Sellers is referring to the budget proposal’s call to modify the funding structure of the state’s Excess Medical Malpractice Insurance Program. Under Section 18 of the New York Medical Malpractice Reform Act, physicians who maintain primary insurance coverage limits of $1.3 million per claim and $3.9 million in annual aggregate with a New York State-admitted medical liability insurance company are eligible — at no cost — for an additional $1 million per claim and $3 million in annual aggregate coverage from the state’s excess medical liability insurance program. Access to the free program has been a competitive advantage that medical professional liability insurance companies operating in the state’s standard admitted market have had over risk retention groups and other alternative risk transfer products.
Gov. Hochul’s budget provides $102 million for the Excess Medical Malpractice Insurance Program, the same amount as last year.
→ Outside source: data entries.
(** ** Facts about searching *)

Lemma HasPrefix_spec s p : HasPrefix s p = true <-> exists t, s = p ++ t.
Proof.
  revert s; induction p as [|a p IH]; intros [|b s]; simpl; try naive_solver.
  rewrite andb_true_iff, ceq_true, IH. naive_solver.
Qed.

Lemma HasPrefix_app p t : HasPrefix (p ++ t) p = true.
Proof. apply HasPrefix_spec. eauto. Qed.

Lemma HasSuffix_spec s p : HasSuffix s p = true <-> exists t, s = t ++ p.
Proof.
  unfold HasSuffix. rewrite HasPrefix_spec. split.
  - intros [t Ht]. exists (reverse t).
    rewrite <- (reverse_involutive s), Ht, reverse_app, reverse_involutive. done.
  - intros [t ->]. rewrite reverse_app. eauto.
Qed.

Lemma HasPrefix_length s p : HasPrefix s p = true -> (length p <= length s)%nat.
Proof. rewrite HasPrefix_spec. intros [t ->]. rewrite length_app. lia. Qed.

Lemma TrimSuffix_hit t p : TrimSuffix (t ++ p) p = t.
Proof.
  unfold TrimSuffix. rewrite (proj2 (HasSuffix_spec _ _)) by eauto.
  rewrite length_app, take_app_le by lia.
  apply take_ge. lia.
Qed.

Lemma TrimSuffix_miss s p : HasSuffix s p = false -> TrimSuffix s p = s.
Proof. unfold TrimSuffix. by intros ->. Qed.

Lemma CutPrefix_Some s p r : CutPrefix s p = Some r <-> s = p ++ r.
Proof.
  unfold CutPrefix. destruct (HasPrefix s p) eqn:E.
  - apply HasPrefix_spec in E as [t ->]. rewrite drop_app_length. naive_solver.
  - split; [done|]. intros ->. by rewrite HasPrefix_app in E.
Qed.
(* ===== verification/Duration.v ===== *)
(** * Durations in a configuration ([Duration.UnmarshalYAML] of
      [internal/config/config.go])

    A duration in a configuration file is text, read with Go's
    [time.ParseDuration]: a sign and a sequence of decimal numbers with a unit,
    added up in [uint64] with checks against overflow.  A fraction is computed in
    [float64], written with the Standard Library's binary64 operations.  The YAML
    node's text comes from the YAML library, which is a parameter. *)

From Stdlib Require Import SpecFloat.
From S2P Require Import Prelude GoStrings Numeral.
#[local] Open Scope Z_scope.

(** ** [float64] *)

Definition float_of (z : Z) : spec_float := binary_normalize 53 1024 z 0 false.
Definition fmul : spec_float -> spec_float -> spec_float := SFmul 53 1024.
Definition fdiv : spec_float -> spec_float -> spec_float := SFdiv 53 1024.

(** [uint64(f)] of a value in range: the fraction is discarded. *)
Definition uint64_of (f : spec_float) : Z :=
  match f with S754_finite false m e => Z.shiftl (Z.pos m) e | _ => 0 end.

(** ** [time.ParseDuration] *)

Definition decimal (c : ascii) : option Z :=
  let n := code c in if (48 <=? n)%N && (n <=? 57)%N then Some (Z.of_N (n - 48)) else None.

Definition is_decimal (c : ascii) : bool := match decimal c with Some _ => true | None => false end.
Definition dot : ascii := byte 46.

(** [leadingInt], with the number read so far; [None] is its error. *)
Fixpoint leadingInt (x : Z) (s : gostr) : option (Z * gostr) :=
  match s with
  | [] => Some (x, [])
  | c :: r =>
      match decimal c with
      | None => Some (x, s)
      | Some n =>
          if 2 ^ 63 / 10 <? x then None
          else let x := u64 (x * 10 + n) in
               if 2 ^ 63 <? x then None else leadingInt x r
      end
  end.

(** [leadingFraction], with its variables. *)
Fixpoint leadingFraction (x : Z) (scale : spec_float) (overflow : bool) (s : gostr) : Z * spec_float * gostr :=
  match s with
  | [] => (x, scale, [])
  | c :: r =>
      match decimal c with
      | None => (x, scale, s)
      | Some n =>
          if overflow then leadingFraction x scale overflow r
          else if (2 ^ 63 - 1) / 10 <? x then leadingFraction x scale true r
          else let y := u64 (x * 10 + n) in
               if 2 ^ 63 <? y then leadingFraction x scale true r
               else leadingFraction y (fmul scale (float_of 10)) false r
      end
  end.

(** [unitMap]; the two spellings of the micro sign are U+00B5 and U+03BC. *)
Definition unit_list : list (gostr * Z) :=
  [(bs "ns", 1); (bs "us", 1000); ([byte 194; byte 181] ++ bs "s", 1000); ([byte 206; byte 188] ++ bs "s", 1000);
   (bs "ms", 1000000); (bs "s", 1000000000); (bs "m", 60 * 1000000000); (bs "h", 3600 * 1000000000)].

Definition unitMap (u : gostr) : option Z := snd <$> List.find (fun p => beq p.1 u) unit_list.

Inductive duration_error := InvalidDuration | MissingUnit | UnknownUnit (u : gostr).

(** The unit's text: up to a period or a digit. *)
Fixpoint span_unit (s : gostr) : gostr * gostr :=
  match s with
  | [] => ([], [])
  | c :: r => if ceq c dot || is_decimal c then ([], s) else let '(u, r) := span_unit r in (c :: u, r)
  end.

(** A period and digits, if they are there: the fraction, its scale, what is left, and whether there were
    digits. *)
Definition fraction_part (s : gostr) : Z * spec_float * gostr * bool :=
  match s with
  | c :: r =>
      if ceq c dot then
        let '(f, scale, r') := leadingFraction 0 (float_of 1) false r in
        (f, scale, r', negb (length r =? length r')%nat)
      else (0, float_of 1, s, false)
  | [] => (0, float_of 1, s, false)
  end.

(** The value of one part, [v] and [f / scale] units. *)
Definition part_value (v f : Z) (scale : spec_float) (unit : Z) : result duration_error Z :=
  if 2 ^ 63 / unit <? v then Err InvalidDuration
  else
    let v := u64 (v * unit) in
    if 0 <? f then
      let v := u64 (v + uint64_of (fmul (float_of f) (fdiv (float_of unit) scale))) in
      if 2 ^ 63 <? v then Err InvalidDuration else Ok v
    else Ok v.

(** One round of the loop: the part's value and what is left. *)
Definition parse_part (s : gostr) : result duration_error (Z * gostr) :=
  match s with
  | [] => Err InvalidDuration
  | c :: _ =>
      if negb (ceq c dot || is_decimal c) then Err InvalidDuration
      else
        match leadingInt 0 s with
        | None => Err InvalidDuration
        | Some (v, s1) =>
            let pre := negb (length s =? length s1)%nat in
            let '(f, scale, s2, post) := fraction_part s1 in
            if negb pre && negb post then Err InvalidDuration
            else
              let '(u, s3) := span_unit s2 in
              if (length u =? 0)%nat then Err MissingUnit
              else
                match unitMap u with
                | None => Err (UnknownUnit u)
                | Some unit => let? v := part_value v f scale unit in Ok (v, s3)
                end
        end
  end.

Fixpoint parse_parts (fuel : nat) (d : Z) (s : gostr) : result duration_error Z :=
  match s, fuel with
  | [], _ => Ok d
  | _, O => Err InvalidDuration
  | _, S fuel =>
      let? p := parse_part s in
      let '(v, r) := p in
      let d := u64 (d + v) in
      if 2 ^ 63 <? d then Err InvalidDuration else parse_parts fuel d r
  end.

Definition take_sign (s : gostr) : bool * gostr :=
  match s with
  | c :: r => if ceq c "-" || ceq c "+" then (ceq c "-", r) else (false, s)
  | [] => (false, s)
  end.

Definition ParseDuration (s : gostr) : result duration_error Z :=
  let '(neg, s) := take_sign s in
  if beq s (bs "0") then Ok 0
  else if beq s [] then Err InvalidDuration
  else
    let? d := parse_parts (length s) 0 s in
    if neg then Ok (i64 (- d)) else if 2 ^ 63 - 1 <? d then Err InvalidDuration else Ok d.

(** [UnmarshalYAML]: the duration after it and the error. *)
Inductive yaml_error (E : Type) := NotText (e : E) | BadDuration (s : gostr) (e : duration_error).
Arguments NotText {E} e.
Arguments BadDuration {E} s e.

Definition UnmarshalYAML {E} (decoded : result E gostr) (d : Z) : Z * option (yaml_error E) :=
  match decoded with
  | Err e => (d, Some (NotText e))
  | Ok s =>
      match ParseDuration s with
      | Err e => (d, Some (BadDuration s e))
      | Ok parsed => (parsed, None)
      end
  end.

(** ** Lemmas *)

Definition stops (s : gostr) : Prop := match s with [] => True | c :: _ => is_decimal c = false end.

Lemma decimal_digit c d : digit_value c = Some d -> (d < 10)%N -> decimal c = Some (Z.of_N d).
Proof.
  unfold digit_value, decimal. destruct ((48 <=? code c)%N && (code c <=? 57)%N); [by intros [= <-]|].
  destruct ((97 <=? code c)%N && _) eqn:E1; [|destruct ((65 <=? code c)%N && _) eqn:E2; [|done]].
  - apply andb_true_iff in E1 as [?%N.leb_le ?%N.leb_le]. intros [= <-] ?. lia.
  - apply andb_true_iff in E2 as [?%N.leb_le ?%N.leb_le]. intros [= <-] ?. lia.
Qed.
(** [None] is [-1, false]. *)
Definition headEnd (buf : gostr) : option (nat * bool) :=
  match IndexByte buf LF with
  | None => None
  | Some i => head_end_loop (length buf) buf i
  end.

(** ** The status line *)

Section head.
Context `{Unicode}.

Definition statusCode (head : gostr) : option gostr :=
  let '(line, _, _) := Cut head [LF] in
  match Fields line with
  | proto :: code :: _ =>
      if HasPrefix proto (bs "HTTP/1.") && (length code =? 3)%nat then Some code else None
  | _ => None
  end.

Definition starts_with_1 (code : gostr) : bool :=
  match code with c :: _ => ceq c "1"%char | [] => false end.

Definition isInterim (head : gostr) : bool :=
  match statusCode head with
  | Some code => starts_with_1 code && negb (beq code (bs "101"))
  | None => false
  end.

(** ** Adding the header *)

Definition folded (l : gostr) : bool :=
  match l with c :: _ => ceq c " "%char || ceq c (byte 9) | [] => false end.

Definition isAltSvcField (l : gostr) : bool :=
  if folded l then false
  else let '(name, _, ok) := Cut l (bs ":") in ok && EqualFold (TrimSpace name) (bs "alt-svc").

(** The loop of [withAltSvc] over the header lines: the bytes to append, [None]
    when the service set its own field and it is not to be replaced.  Every
    round cuts a line and its break, so [length fields] rounds are enough. *)
Fixpoint field_loop (fuel : nat) (fields : gostr) (dropping replace : bool) : option gostr :=
  match fuel, fields with
  | _, [] => Some []
  | O, _ => Some []
  | S fuel, _ =>
      let '(l, fields, _) := Cut fields CRLF in
      if folded l && dropping then field_loop fuel fields dropping replace
      else if isAltSvcField l
      then if replace then field_loop fuel fields true replace else None
      else out ← field_loop fuel fields false replace; Some (CRLF ++ l ++ out)
  end.

Definition withAltSvc (buf : gostr) (fin : nat) (value : gostr) (replace : bool) : gostr :=
  let head := take fin buf in
  match statusCode head with
  | None => buf
  | Some code =>
      if starts_with_1 code then buf
      else
        let '(status, fields, _) := Cut head CRLF in
        match field_loop (length fields) fields false replace with
        | None => buf
        | Some out => status ++ out ++ CRLF ++ bs "Alt-Svc: " ++ value ++ drop fin buf
        end
  end.

(** ** The connection *)

(** [altSvcConn]; [tmp] is only a read buffer. *)
Record altSvcConn := mkAltSvc {
  value : gostr;
  replace : bool;
  pending : gostr;
  rest : gostr;
  done_ : bool;
}.

Definition newAltSvcConn (v : gostr) (r : bool) : altSvcConn := mkAltSvc v r [] [] false.

Definition with_pending (a : altSvcConn) (p r : gostr) (d : bool) : altSvcConn :=
  mkAltSvc (value a) (replace a) p r d.

(** The loop of [Read] that collects the next head into [buf], up to the
    recursive call [return a.Read(b)]: the state it leaves, what is left on the
    connection, and, when it returns nothing but an error, that error. *)
Fixpoint collect (fuel : nat) (a : altSvcConn) (buf : gostr) (s : script)
    : option (altSvcConn * script * option error) :=
  match fuel with
  | O => None
  | S fuel =>
      match headEnd buf with
      | Some (fin, crlf) =>
          let next := if crlf then (fin + 4)%nat else (fin + 2)%nat in
          let a' :=
            if negb crlf || (maxHeaderBytes <? Z.of_nat fin) then with_pending a buf [] true
            else if isInterim (take fin buf)
            then with_pending a (take next buf) (drop next buf) false
            else with_pending a (withAltSvc buf fin (value a) (replace a)) [] true in
          Some (a', s, None)
      | None =>
          if maxHeaderBytes <? Z.of_nat (length buf)
          then Some (with_pending a buf [] true, s, None)
          else
            '(c, err, s') ← Read 4096 s;
            let buf := buf ++ c in
            match err, c with
            | Some e, [] =>
                Some (with_pending a buf [] true, s',
                      if (length buf =? 0)%nat then Some e else None)
            | _, _ => collect fuel a buf s'
            end
      end
  end.

(** The recursion [return a.Read(b)] reaches bytes to hand out, or the
    connection itself, at once: one more round is enough. *)
Definition read_pending (a : altSvcConn) (cap : nat) (s : script)
    : option (gostr * option error * altSvcConn * script) :=
  match pending a with
  | [] => '(c, e, s') ← Read cap s; Some (c, e, a, s')
  | p => Some (take cap p, None, with_pending a (drop cap p) (rest a) (done_ a), s)
  end.
Lemma removeLocked_nodup id i p :
  pool_core p -> waiting p id i ->
  forall cs c h, conns (removeLocked id p) !! cs = Some c ->
  NoDup (kept_list c h) /\ idle c !! h <> Some [].
Proof.
  intros [Ha Hl Hnd Hne Hc Hn Hcap] Hw. pose proof Hw as [Hi Ht].
  intros cs c' h Hc'. split.
  - destruct (removeLocked_conn _ _ _ _ _ Hw Hc') as (c & Hcc & _ & Hother & Hsame).
    destruct (decide (cs = is_cs i)) as [->|Hcs]; [|rewrite Hother by done; by eapply Hnd].
    destruct (Hsame eq_refl) as [_ Hk]. rewrite Hk. case_decide; [|by eapply Hnd].
    eapply sublist_NoDup; [by eapply Hnd|apply remove_first_sublist].
  - unfold removeLocked in Hc'. rewrite Hi, Ht in Hc'. simpl in Hc'.
    destruct (conns p !! is_cs i) as [c|] eqn:Ec; [|by eapply Hne].
    apply lookup_insert_Some in Hc' as [[<- <-]|[_ Hc']]; [|by eapply Hne]. simpl.
    destruct (remove_id _ _) eqn:El.
    + rewrite lookup_delete. case_decide; [done|by eapply Hne].
    + rewrite lookup_insert. case_decide; [done|by eapply Hne].
Qed.

Lemma removeLocked_count id i p :
  pool_core p -> waiting p id i ->
  forall cs c, conns (removeLocked id p) !! cs = Some c ->
  n c = Z.of_nat (count_if (kept_by cs) (idles (removeLocked id p))).
Proof.
  intros [Ha Hl Hnd Hne Hc Hn Hcap] Hw. pose proof Hw as [Hi Ht].
  intros cs c' Hc'. destruct (removeLocked_conn _ _ _ _ _ Hw Hc') as (c & Hcc & _ & Hother & Hsame).
  rewrite (removeLocked_idle _ _ _ Hw).
  pose proof (count_if_update (kept_by cs) _ _ _ (mark i) Hi) as Hu.
  unfold kept_by at 2 4 in Hu. simpl in Hu. rewrite Ht in Hu. simpl in Hu.
  destruct (decide (cs = is_cs i)) as [->|Hcs].
  + destruct (Hsame eq_refl) as [-> _]. rewrite (Hn _ _ Hcc). rewrite Nat.eqb_refl in Hu. lia.
  + rewrite (Hother Hcs), (Hn _ _ Hcc). rewrite (proj2 (Nat.eqb_neq (is_cs i) cs)) in Hu by done. lia.
Qed.

Lemma removeLocked_core id p : pool_core p -> pool_core (removeLocked id p).
Proof.
  intros Hp. destruct (waiting_dec p id) as [[i Hw]|Hn]; [|by rewrite removeLocked_skip].
  pose proof Hw as [Hi Ht]. split.
  - destruct Hp as [Ha _ _ _ _ _ _]. intros id'. setoid_rewrite removeLocked_waiting.
    assert (all (removeLocked id p) = all p ∖ {[id]}) as -> by (unfold removeLocked; by rewrite Hi, Ht).
    rewrite elem_of_difference, Ha, elem_of_singleton. naive_solver.
  - by eapply removeLocked_list.
  - intros. by eapply removeLocked_nodup.
  - intros. by eapply removeLocked_nodup.
  - destruct Hp as [_ _ _ _ Hc _ _]. intros id' j Hj. rewrite (removeLocked_idle _ _ _ Hw) in Hj.
    assert (Hsome : is_Some (conns p !! is_cs j)).
    { apply lookup_insert_Some in Hj as [[<- <-]|[_ Hj]]; [apply (Hc _ _ Hi)|by eapply Hc]. }
    unfold removeLocked. rewrite Hi, Ht. simpl. destruct (conns p !! is_cs i); [|done].
    rewrite lookup_insert. case_decide; [eauto|done].
  - by eapply removeLocked_count.
  - destruct Hp as [_ _ _ _ _ _ Hcap]. intros cs c' Hc'. destruct (removeLocked_conn _ _ _ _ _ Hw Hc') as (c & Hcc & _ & Hother & Hsame).
    specialize (Hcap _ _ Hcc). destruct (decide (cs = is_cs i)) as [->|Hcs]; [|by rewrite Hother].
    destruct (Hsame eq_refl) as [-> _]. lia.
Qed.

(** Removal only takes streams out, and touches no flag. *)
Definition shrinks (p p' : h3Pool) : Prop :=
  closed p' = closed p /\
  (forall id i, waiting p' id i -> waiting p id i) /\
  (forall cs c', conns p' !! cs = Some c' ->
     exists c, conns p !! cs = Some c /\ cs_closed c' = cs_closed c).

Lemma shrinks_refl p : shrinks p p.
Proof. unfold shrinks. naive_solver. Qed.

Lemma shrinks_trans p1 p2 p3 : shrinks p1 p2 -> shrinks p2 p3 -> shrinks p1 p3.
Proof.
  intros (Hc1 & Hw1 & Hk1) (Hc2 & Hw2 & Hk2). split; [congruence|]. split; [auto|].
  intros cs c3 H3. destruct (Hk2 _ _ H3) as (c2 & H2 & E2). destruct (Hk1 _ _ H2) as (c1 & H1 & E1).
  exists c1. split; [done|congruence].
Qed.

Lemma removeLocked_shrinks id p : shrinks p (removeLocked id p).
Proof.
  destruct (waiting_dec p id) as [[i Hw]|Hn]; [|rewrite removeLocked_skip by done; apply shrinks_refl].
  split; [|split].
  - destruct Hw as [Hi Ht]. unfold removeLocked. by rewrite Hi, Ht.
  - intros id' j [? _]%removeLocked_waiting. done.
  - intros cs c' Hc'. destruct (removeLocked_conn _ _ _ _ _ Hw Hc') as (c & ? & ? & _). eauto.
Qed.

Lemma shrinks_inv p p' : pool_core p' -> shrinks p p' -> pool_inv p -> pool_inv p'.
Proof.
  intros Hc' (Hcl & Hw & Hk) [Hc Hcl0 Hcs]. split; [done| |].
  - rewrite Hcl. intros Hd. specialize (Hcl0 Hd). apply set_eq. intros id.
    rewrite (pi_all p' Hc' id). split; [|set_solver]. intros (i & Hi).
    assert (id ∈ all p) by (apply (pi_all p Hc); eauto). set_solver.
  - intros cs c' H' Hd id i Hi. destruct (Hk _ _ H') as (c & H & E). eapply Hcs; [done|congruence|eauto].
Qed.

Lemma removeLocked_inv id p : pool_inv p -> pool_inv (removeLocked id p).
Proof.
  intros Hp. eapply shrinks_inv; [apply removeLocked_core, (pi_core p Hp)|apply removeLocked_shrinks|done].
Qed.

Lemma remove_fold l p :
  let p' := foldl (fun p id => removeLocked id p) p l in
  shrinks p p' /\ (pool_core p -> pool_core p') /\
  (forall id i, waiting p' id i <-> waiting p id i /\ id ∉ l).
Proof.
  revert p; induction l as [|x l IH]; intros p; simpl.
  - split; [apply shrinks_refl|]. split; [done|]. set_solver.
  - destruct (IH (removeLocked x p)) as (H1 & H2 & H3).
    split; [eapply shrinks_trans; [apply removeLocked_shrinks|done]|].
    split; [auto using removeLocked_core|].
    intros id i. rewrite H3, removeLocked_waiting. set_solver.
Qed.

Lemma removeWhere_spec m p p' gone :
  pool_core p -> removeWhereLocked m p = (p', gone) ->
  pool_core p' /\ shrinks p p' /\
  (forall id, id ∈ gone <-> exists i, waiting p id i /\ m i = true) /\
  (forall id i, waiting p' id i <-> waiting p id i /\ m i = false).
Proof.
  intros Hp [= <- <-].
  assert (Hg : forall id, id ∈ List.filter (fun id => match idles p !! id with
      Some i => m i | None => false end) (elements (all p)) <-> exists i, waiting p id i /\ m i = true).
  { intros id. rewrite elem_of_filter_bool, elem_of_elements, (pi_all p Hp). split.
    - intros [[i Hw] Hm]. exists i. split; [done|]. destruct Hw as [Hi _]. by rewrite Hi in Hm.
    - intros (i & Hw & Hm). split; [eauto|]. by destruct Hw as [-> _]. }
  destruct (remove_fold (List.filter (fun id => match idles p !! id with
      Some i => m i | None => false end) (elements (all p))) p) as (H1 & H2 & H3).
  split_and!; [auto|done|done|]. intros id i. rewrite H3, Hg. split.
  - intros [Hw Hn]. split; [done|]. apply not_true_is_false. eauto.
  - intros [Hw Hm]. split; [done|]. intros (j & [Hj _] & Hmj). destruct Hw as [Hi _]. congruence.
Qed.

(** *** Every critical section keeps the invariant *)

Lemma newConn_inv cs p : conns p !! cs = None -> pool_inv p -> pool_inv (newConn cs p).
Proof.
  intros Hcs [[Ha Hl Hnd Hne Hc Hn Hcap] Hcl Hcc].
  assert (Hfresh : forall id i, idles p !! id = Some i -> is_cs i <> cs).
  { intros id i Hi <-. destruct (Hc id i Hi). congruence. }
  assert (Hzero : count_if (kept_by cs) (idles p) = 0%nat).
  { apply count_if_zero. intros id i Hi. unfold kept_by.
    rewrite (proj2 (Nat.eqb_neq _ _)) by eauto. apply andb_false_r. }
  split; [split|done|]; simpl; try done.
  - intros cs' c h id [[<- <-]|[_ H]]%lookup_insert_Some; [|by apply Hl].
    unfold kept_list. simpl. split; [set_solver|]. intros (i & [Hi _] & Hic & _). by destruct (Hfresh id i Hi).
  - intros cs' c h [[<- <-]|[_ H]]%lookup_insert_Some; [apply NoDup_nil_2|by eapply Hnd].
  - intros cs' c h [[<- <-]|[_ H]]%lookup_insert_Some; [done|by eapply Hne].
  - intros id i Hi. rewrite lookup_insert. case_decide; [eauto|by eapply Hc].
  - intros cs' c [[<- <-]|[_ H]]%lookup_insert_Some; [by rewrite Hzero|by apply Hn].
  - intros cs' c [[<- <-]|[_ H]]%lookup_insert_Some; [done|by eapply Hcap].
  - intros cs' c [[<- <-]|[_ H]]%lookup_insert_Some; [done|by eapply Hcc].
Qed.

Lemma put_inv cs id ts w ret p p' :
  idles p !! id = None -> put cs id ts w ret p = Some p' -> pool_inv p -> pool_inv p'.
Proof.
  intros Hid. unfold put. destruct (conns p !! cs) as [c|] eqn:Ec; [|done]. cbn [mbind option_bind].
  destruct (closed p || _ || _ || _ || _) eqn:E; [done|]. b2p. intros [= <-].
  intros [[Ha Hl Hnd Hne Hc Hn Hcap] Hcl Hcc].
  assert (Hw : forall id' i, waiting (mkPool ({[id]} ∪ all p) (closed p)
    (<[cs := mkCS (<[ts_host ts := kept_list c (ts_host ts) ++ [id]]> (idle c)) (n c + 1) (cs_closed c)]>
       (conns p)) (<[id := mkIS ts cs false false false]> (idles p))) id' i <->
    (id' = id /\ i = mkIS ts cs false false false) \/ waiting p id' i).
  { intros id' i. unfold waiting. simpl. rewrite lookup_insert. case_decide; naive_solver. }
  assert (Hk : forall h, kept_list (mkCS (<[ts_host ts := kept_list c (ts_host ts) ++ [id]]> (idle c))
      (n c + 1) (cs_closed c)) h = kept_list c h ++ if decide (ts_host ts = h) then [id] else []).
  { intros h. unfold kept_list at 1. simpl. rewrite lookup_insert.
    case_decide; [by subst|by rewrite app_nil_r]. }
  split; [split|simpl; congruence|]; simpl.
  - intros id'. setoid_rewrite Hw. rewrite elem_of_union, elem_of_singleton, Ha. naive_solver.
  - intros cs' c' h id' [[<- <-]|[Hne' H']]%lookup_insert_Some; setoid_rewrite Hw.
    + rewrite Hk, elem_of_app, (Hl _ _ h id' Ec). split.
      * intros [(i & ? & ?)|Hin]; [eauto|]. case_decide; [|by apply not_elem_of_nil in Hin].
        apply list_elem_of_singleton in Hin as ->.
        exists (mkIS ts cs false false false). split; [by left|done].
      * intros (i & [[-> ->]|Hi] & ? & Hh); [|eauto]. right. simpl in Hh. rewrite decide_True by done.
        by apply list_elem_of_singleton.
    + rewrite (Hl _ _ h id' H'). naive_solver.
  - intros cs' c' h [[<- <-]|[_ H']]%lookup_insert_Some; [|by eapply Hnd].
    rewrite Hk. apply NoDup_app. split; [by eapply Hnd|]. split; [|case_decide; [apply NoDup_singleton|apply NoDup_nil_2]].
    intros x Hx. case_decide; [|set_solver]. intros ->%list_elem_of_singleton.
    apply (Hl _ _ _ _ Ec) in Hx as (i & [Hi _] & _). congruence.
  - intros cs' c' h [[<- <-]|[_ H']]%lookup_insert_Some; [|by eapply Hne]. simpl.
    rewrite lookup_insert. case_decide; [|by eapply Hne]. intros [= ?]. by destruct (kept_list c (ts_host ts)).
  - intros id' i [[<- <-]|[_ Hi]]%lookup_insert_Some; rewrite lookup_insert; case_decide; eauto.
  - intros cs' c' [[<- <-]|[Hne' H']]%lookup_insert_Some; rewrite count_if_new by done; simpl;
      unfold kept_by at 1; simpl.
    + rewrite Nat.eqb_refl, (Hn _ _ Ec). lia.
    + rewrite (proj2 (Nat.eqb_neq _ _)) by done. by rewrite (Hn _ _ H').
  - intros cs' c' [[<- <-]|[_ H']]%lookup_insert_Some; [simpl; lia|by eapply Hcap].
  - intros cs' c' [[<- <-]|[Hne' H']]%lookup_insert_Some Hd id' i; [simpl in Hd; congruence|].
    intros [[-> ->]|Hi]%Hw; [done|by eapply Hcc].
Qed.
However, it restructures the program so that eligible physicians would be required to purchase excess coverage directly from a provider of excess liability insurance coverage. From funds available in the excess liability pool, the Department of Financial Services would reimburse 50% of the premium at the conclusion of the policy period, and the remaining 50% of the premium would be paid one year after.
“GNYHA strongly opposes this proposal,” said the Greater New York Hospital Association in a message to members. “There is a significant risk that physicians will forgo buying excess insurance if they have to pay out of pocket for it and wait two years for full reimbursement. This would also add costs to hospitals, either for paying the contribution on behalf of employed physicians, if the hospital can afford it, or in the form of expanded exposure, if physician codefendants forgo excess coverage, because they cannot afford it. This proposal would more significantly impact safety net hospitals and lower-income physicians.”